Als Tom endlich auf den Hof der PAST fuhr, zeigte ihm ein Blick auf die Uhr, dass er es nicht geschafft hatte pünktlich zu sein. Dienstbeginn wäre vor zehn Minuten gewesen. Er lehnte sich einen Moment ihm Sitz zurück, doch dann zuckte er nur die Schultern. Sie kannten ihn ja doch irgendwie und vermutlich hätte auch niemand erwartet, dass er pünktlich sein würde. Langsam stieg er aus dem Wagen und betätigte die Zentralverriegelung. Dann ging er hinüber zum Eingang. Ein nervöses Kribbeln breitete sich vom Magen her durch seinen Körper aus. Ja, er war seit seiner Entlassung schon ein paar Mal wieder hier gewesen, doch heute war trotzdem etwas Besonderes. Heute war sein erster Arbeitstag.
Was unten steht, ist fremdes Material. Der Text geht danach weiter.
(* ===== verification/TimeQuery.v ===== *)
(** * Questions about the time

    src/service/time_query.rs: which messages ask for the current time, the time zone they
    name, and the answer made from the built-in tool's result. *)

From stdpp Require Import pretty.
From Stdlib Require Import Ascii.
From S2P Require Import Prelude Text Strings External.
#[local] Open Scope Z_scope.

Record TimezoneHint : Type := {
  th_timezone : string;
  th_display : string;
  th_source : string;
  th_note : option string
}.

(** [str::lines]. *)
Fixpoint lines_go (cur : string) (s : string) : list string :=
  match s with
  | EmptyString => match cur with EmptyString => [] | _ => [cur] end
  | String a s' =>
      if Ascii.eqb a (ascii_of_nat 10) then cur :: lines_go "" s'
      else if Ascii.eqb a (ascii_of_nat 13) && starts_with s' newline then
        match s' with String _ s'' => cur :: lines_go "" s'' | EmptyString => [cur] end
      else lines_go (cur +:+ String a "") s'
  end.

Definition str_lines (s : string) : list string := lines_go "" s.

(** [.iter().any(|kw| text.contains(kw))]. *)
Definition any_in (kws : list string) (text : string) : bool := existsb (λ kw, contains kw text) kws.

Definition any_in_either (kws : list string) (text lower : string) : bool :=
  existsb (λ kw, contains kw text || contains kw lower) kws.

Fixpoint original_message (ls : list string) : option string :=
  match ls with
  | [] => None
  | l :: ls' =>
      match strip_prefix "原始消息:" (trim l) with
      | Some raw => if String.eqb (trim raw) "" then original_message ls' else Some (trim raw)
      | None => original_message ls'
      end
  end.

Definition extract_primary_user_text (text : string) : string := default (trim text) (original_message (str_lines text)).

Definition time_words_en : list string :=
  ["what time"; "current time"; "time now"; "today"; "date"; "year"; "weekday"; "zodiac"; "now"].

Definition time_words_zh : list string :=
  ["几点"; "时间"; "现在"; "今天"; "日期"; "几号"; "今年"; "年份"; "星期"; "周几"; "生肖"; "蛇年"; "龙年"; "马年"; "羊年";
   "猴年"; "鸡年"; "狗年"; "猪年"; "鼠年"; "牛年"; "虎年"; "兔年"].

Definition looks_like_time_query (text : string) : bool :=
  let trimmed := trim (extract_primary_user_text text) in
  if String.eqb trimmed "" then false
  else any_in time_words_en (to_ascii_lowercase trimmed) || any_in time_words_zh trimmed.

Definition reminder_words : list string :=
  ["提醒"; "分钟后"; "小时后"; "之后"; "定时"; "闹钟"; "every "; "cron"; "remind"; "schedule"].

Definition explicit_cn : list string := ["几点"; "星期几"; "周几"; "几号"; "日期"; "哪年"; "今年"; "生肖"].

Definition explicit_en : list string :=
  ["what time"; "time is it"; "current time"; "what date"; "what day"; "weekday"; "what year"; "zodiac"].

Definition is_explicit_current_time_query (text : string) : bool :=
  let trimmed := trim (extract_primary_user_text text) in
  let lower := to_ascii_lowercase trimmed in
  if String.eqb trimmed "" || negb (looks_like_time_query trimmed) then false
  else if any_in_either reminder_words trimmed lower then false
  else if any_in explicit_cn trimmed || any_in explicit_en lower then true
  else (contains "现在" trimmed || contains "now" lower) && (contains "时间" trimmed || contains "time" lower) &&
       (contains "？" trimmed || contains "?" trimmed || ends_with trimmed "吗").

Definition hint (timezone display source : string) (note : option string) : TimezoneHint :=
  {| th_timezone := timezone; th_display := display; th_source := source; th_note := note |}.

(** The words of each zone, in the order they are tried. *)
Definition zone_words : list (list string * TimezoneHint) :=
  [(["美西"; "洛杉矶"; "pacific"; "los angeles"; "pst"; "pdt"], hint "America/Los_Angeles" "美国西部时间" "us_west" None);
   (["美东"; "纽约"; "eastern"; "new york"; "est"; "edt"], hint "America/New_York" "美国东部时间" "us_east" None);
   (["美国"; "美利坚"; "america"; "usa"; "us time"; "united states"],
    hint "America/New_York" "美国东部时间" "us_default" (Some "美国有多个时区，当前默认按美国东部时间。"));
   (["中国"; "国内"; "北京时间"; "北京"; "china"; "beijing"], hint "Asia/Shanghai" "北京时间" "china" None);
   (["日本"; "东京"; "japan"; "tokyo"; "jst"], hint "Asia/Tokyo" "日本时间" "japan" None);
   (["韩国"; "首尔"; "korea"; "seoul"; "kst"], hint "Asia/Seoul" "韩国时间" "korea" None);
   (["英国"; "伦敦"; "uk"; "britain"; "london"], hint "Europe/London" "英国时间" "uk" None)].

Definition infer_timezone_from_time_query (text : string) : option TimezoneHint :=
  let trimmed := trim (extract_primary_user_text text) in
  let lower := to_ascii_lowercase trimmed in
  if String.eqb trimmed "" then None
  else
    match List.find (λ z, any_in_either z.1 trimmed lower) zone_words with
    | Some (_, h) => Some h
    | None => if any_in ["utc"; "gmt"] lower then Some (hint "UTC" "UTC" "utc" None) else None
    end.

Definition weekday_to_chinese (weekday_en : string) : string :=
  if String.eqb weekday_en "Monday" then "一" else if String.eqb weekday_en "Tuesday" then "二"
  else if String.eqb weekday_en "Wednesday" then "三" else if String.eqb weekday_en "Thursday" then "四"
  else if String.eqb weekday_en "Friday" then "五" else if String.eqb weekday_en "Saturday" then "六"
  else if String.eqb weekday_en "Sunday" then "日" else "?".

Definition SIGNS : list string :=
  ["鼠年"; "牛年"; "虎年"; "兔年"; "龙年"; "蛇年"; "马年"; "羊年"; "猴年"; "鸡年"; "狗年"; "猪年"].

Definition zodiac_for_year (year : Z) : string :=
  if year <=? 0 then "未知生肖" else nth (Z.to_nat ((year - 4) mod 12)) SIGNS "".

(** [as i32] of an [i64]. *)
Definition as_i32 (z : Z) : Z := let m := z mod 2 ^ 32 in if m <? 2 ^ 31 then m else m - 2 ^ 32.

Section answer.
  Context `{JV : JsonValue}.

(** [Value::as_i64]. *)
Context (json_as_i64 : json → option Z).

Definition build_builtin_time_tool_arguments (timezone_hint : option TimezoneHint) : json :=
  match timezone_hint with
  | Some h => json_object [("timezone", json_string (th_timezone h))]
  | None => json_object []
  end.

Definition text_field (v : json) (key fallback : string) : string := default fallback (json_get v key ≫= json_as_str).

Definition render_fast_time_answer (query_text : string) (tool_result : json) (timezone_hint : option TimezoneHint)
    : string :=
  let query := trim (extract_primary_user_text query_text) in
  let lower := to_ascii_lowercase query in
  let local_time := text_field tool_result "local_time" "--:--:--" in
  let local_date := text_field tool_result "local_date" "----/--/--" in
  let weekday_zh := weekday_to_chinese (text_field tool_result "local_weekday" "Unknown") in
  let local_year := default 0 (json_get tool_result "local_year" ≫= json_as_i64) in
  let zodiac := zodiac_for_year (as_i32 local_year) in
  let timezone := text_field tool_result "timezone" (from_option th_timezone "local" timezone_hint) in
  let display := from_option th_display "本地时间" timezone_hint in
  let wants kws := any_in_either kws query lower in
  let wants_time := wants ["几点"; "时间"; "what time"; "time now"; "current time"] in
  let wants_date := wants ["几号"; "日期"; "today"; "date"] in
  let wants_weekday := wants ["星期"; "周几"; "weekday"; "what day"] in
  let wants_year := wants ["今年"; "年份"; "哪年"; "year"] in
  let wants_zodiac := wants ("生肖" :: "zodiac" :: ["蛇年"; "龙年"; "马年"; "羊年"; "猴年"; "鸡年"; "狗年"; "猪年"; "鼠年";
                                                  "牛年"; "虎年"; "兔年"]) in
  let parts :=
    (if wants_time || negb (wants_date || wants_weekday || wants_year || wants_zodiac)
     then ["当前" +:+ display +:+ "（" +:+ timezone +:+ "）是 " +:+ local_time] else []) ++
    (if wants_date then ["当前日期是 " +:+ local_date] else []) ++
    (if wants_weekday then ["今天是星期" +:+ weekday_zh] else []) ++
    (if wants_year || wants_zodiac then ["当前年份是 " +:+ pretty local_year +:+ " 年（" +:+ zodiac +:+ "）"] else []) in
  let parts := match parts with
               | [] => ["当前" +:+ display +:+ "（" +:+ timezone +:+ "）是 " +:+ local_date +:+ " " +:+ local_time +:+
                        "，星期" +:+ weekday_zh]
               | _ => parts
               end in
  String.concat "；" parts +:+
    match timezone_hint ≫= th_note with Some note => "。" +:+ note | None => "" end.
End answer.

(** ** Facts *)

(** The fast path answers a subset of the time queries, and never a reminder. *)
Lemma explicit_query_is_time_query text :
  is_explicit_current_time_query text = true →
  looks_like_time_query (trim (extract_primary_user_text text)) = true ∧
  any_in_either reminder_words (trim (extract_primary_user_text text))
    (to_ascii_lowercase (trim (extract_primary_user_text text))) = false.
Proof.
  unfold is_explicit_current_time_query. destruct (String.eqb _ ""); [done|].
  destruct (looks_like_time_query _); [|done]. by destruct (any_in_either reminder_words _ _).
Qed.

Lemma zodiac_turns year : 0 < year → zodiac_for_year (year + 12) = zodiac_for_year year.
Proof.
  intros H. unfold zodiac_for_year. destruct (Z.leb_spec year 0), (Z.leb_spec (year + 12) 0); try lia.
  do 2 f_equal. replace (year + 12 - 4) with (year - 4 + 1 * 12) by lia. by rewrite Z_mod_plus_full.
Qed.

Example zodiac_samples :
  zodiac_for_year 2024 = "龙年" ∧ zodiac_for_year 2025 = "蛇年" ∧ zodiac_for_year 1900 = "鼠年".
Proof. vm_compute. done. Qed.

(** The zone's words are looked for inside other words: the [est] of latest. *)
Example latest_is_eastern :
  th_source <$> infer_timezone_from_time_query "what is the latest news and current time" = Some "us_east".
Proof. vm_compute. reflexivity. Qed.

Example lines_samples :
  str_lines ("a" +:+ newline +:+ newline +:+ "b" +:+ newline) = ["a"; ""; "b"] ∧
  extract_primary_user_text ("x" +:+ newline +:+ " 原始消息: 几点了 ") = "几点了".
Proof. vm_compute. done. Qed.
Er atmete noch einmal tief durch und versuchte das Zittern unter Kontrolle zu kriegen, das ihn erfasst hatte, dann drückte er die Tür zu Dienststelle auf. Mit gemessenen Schritten, um seine Nervosität nicht zu offensichtlich werde zu lassen, durchquerte er das Großraumbüro der Streifenkollegen. Es war fast leer, nur Andrea saß hinter ihrem Schreibtisch und betreute den Funk. Tom war Dankbar dafür, neugierige Blicke hätte ihn jetzt vermutlich vollkommen aus dem Konzept gebracht. Andrea schenkte ihm nur ein aufmunterndes Lächeln und deutete auf die Bürotür. Tom erwiderte ihr Lächeln und trat ein. Semir saß an seinem Schreibtisch und schaute ihm erwartungsvoll entgegen.
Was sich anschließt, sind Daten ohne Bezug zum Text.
(* ===== verification/EvoDomain.v ===== *)
(** * Evolution: patches, cases, scores, gates

    The types of src/harness/evolution.rs and their pure operations: prompt patches and
    the markers they may not contain, evaluation cases and their assertions, the scorer of
    a shadow evaluation, the promotion gate, the life cycle of a candidate, and the checks
    on drafts, actors and reasons. *)

From S2P Require Import Prelude Text Strings External Verifier Floats.
From Stdlib Require Import Ascii.
From stdpp Require Import pretty.

Definition ABSOLUTE_MAX_PROMPT_PATCH_CHARS : nat := N.to_nat 16000.
Definition MAX_ENABLED_EVOLUTION_EVAL_CASES : nat := 50.
Definition MAX_EVAL_OUTPUT_EXCERPT_CHARS : nat := N.to_nat 2000.
Definition MAX_EVAL_CASE_INPUT_CHARS : nat := N.to_nat 8000.
Definition MAX_PROPOSAL_RESPONSE_CHARS : nat := N.to_nat 20000.
Definition MAX_CANDIDATE_RATIONALE_CHARS : nat := N.to_nat 4000.

Definition RESERVED_HARNESS_MARKERS : list string :=
  ["MCP_TOOL_RESULT_JSON"; "MCP_TOOL_VERIFICATION_FAILED_JSON"; "CODE_MODE_TOOL_RESULT_JSON";
   "MCP_TOOLS_JSON"].

(** [Result::with_context]. *)
Definition with_context {A} (e : string) (r : res A) : res A :=
  match r with Ok a => Ok a | Err _ => Err e end.

(** ** Prompt patches *)

Record PromptPatch : Type := { pp_text : string }.

#[export] Instance PromptPatch_eq_dec : EqDecision PromptPatch.
Proof. solve_decision. Defined.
„Du kommst spät!“, meinte er nur ganz trocken, doch dann schlich sich ein breites Grinsen auf seine Wangen.
„Und du lügst, wenn du jetzt behauptest, du hättest das nicht erwartet!“, konterte Tom in gleicher Weise.
Plötzlich war alle Nervosität verflogen. Das Gefühl, wieder so mit Semir herum kabbeln zu können war so unglaublich beruhigend. Stumm grinsten die beiden sich an. Es waren keine Worte nötig zwischen ihnen. Die Chemie stimmte einfach – immer noch. Spätestens jetzt wusste Tom, dass er angekommen war, wo er hingehörte.
„Lass uns eine Runde durchs Revier drehen!“, meinte Semir schließlich. „Im Moment ist eh nicht viel los.“
„Ok!“, willigte Tom ein. „Meinen oder deinen Wagen?“
„Deinen!“
„Semir bist du krank? Du lässt dich freiwillig von mit chauffieren?“
„Naja, so kann man es nennen.“, erklärte Semir. „Ich darf noch nicht wieder fahren. Der Arzt meint, die Belastung beim Bremsen und Gas geben ist nicht gut für die Narben an der Hüfte. Und noch einen Narbenbruch möchte ich eigentlich nicht riskieren!“
„Du kannst ja geradezu vernünftig sein!“, neckte Tom ihn.
Semir Blick ging nur vieldeutig hinaus zu Andrea. Tom musste grinsen. Er konnte sich gut vorstellen, wie Semir entgegen allen Anweisungen des Arztes Auto gefahren war oder es zumindest versucht hatte. Und noch viel besser konnte er sich vorstellen, wie Andrea ihm dafür die Hölle heiß gemacht hatte.
„Na dann los!“
Es war ein ruhiger Vormittag geworden. Sie waren vier Stunden kreuz und quer durchs Revier gefahren, doch zu größeren Vorkommnissen war es nicht gekommen. Der Wagen war trotz einer kleineren Verfolgungsjagd mit einem Verkehrssünder noch in einem Stück und es würde wohl auch schwer werden, ihn vor der Mittagspause noch in ein dunkelblaues Blechknäul zu verwandeln.
„Fahr man da vorne rechts!“, meinte Semir plötzlich.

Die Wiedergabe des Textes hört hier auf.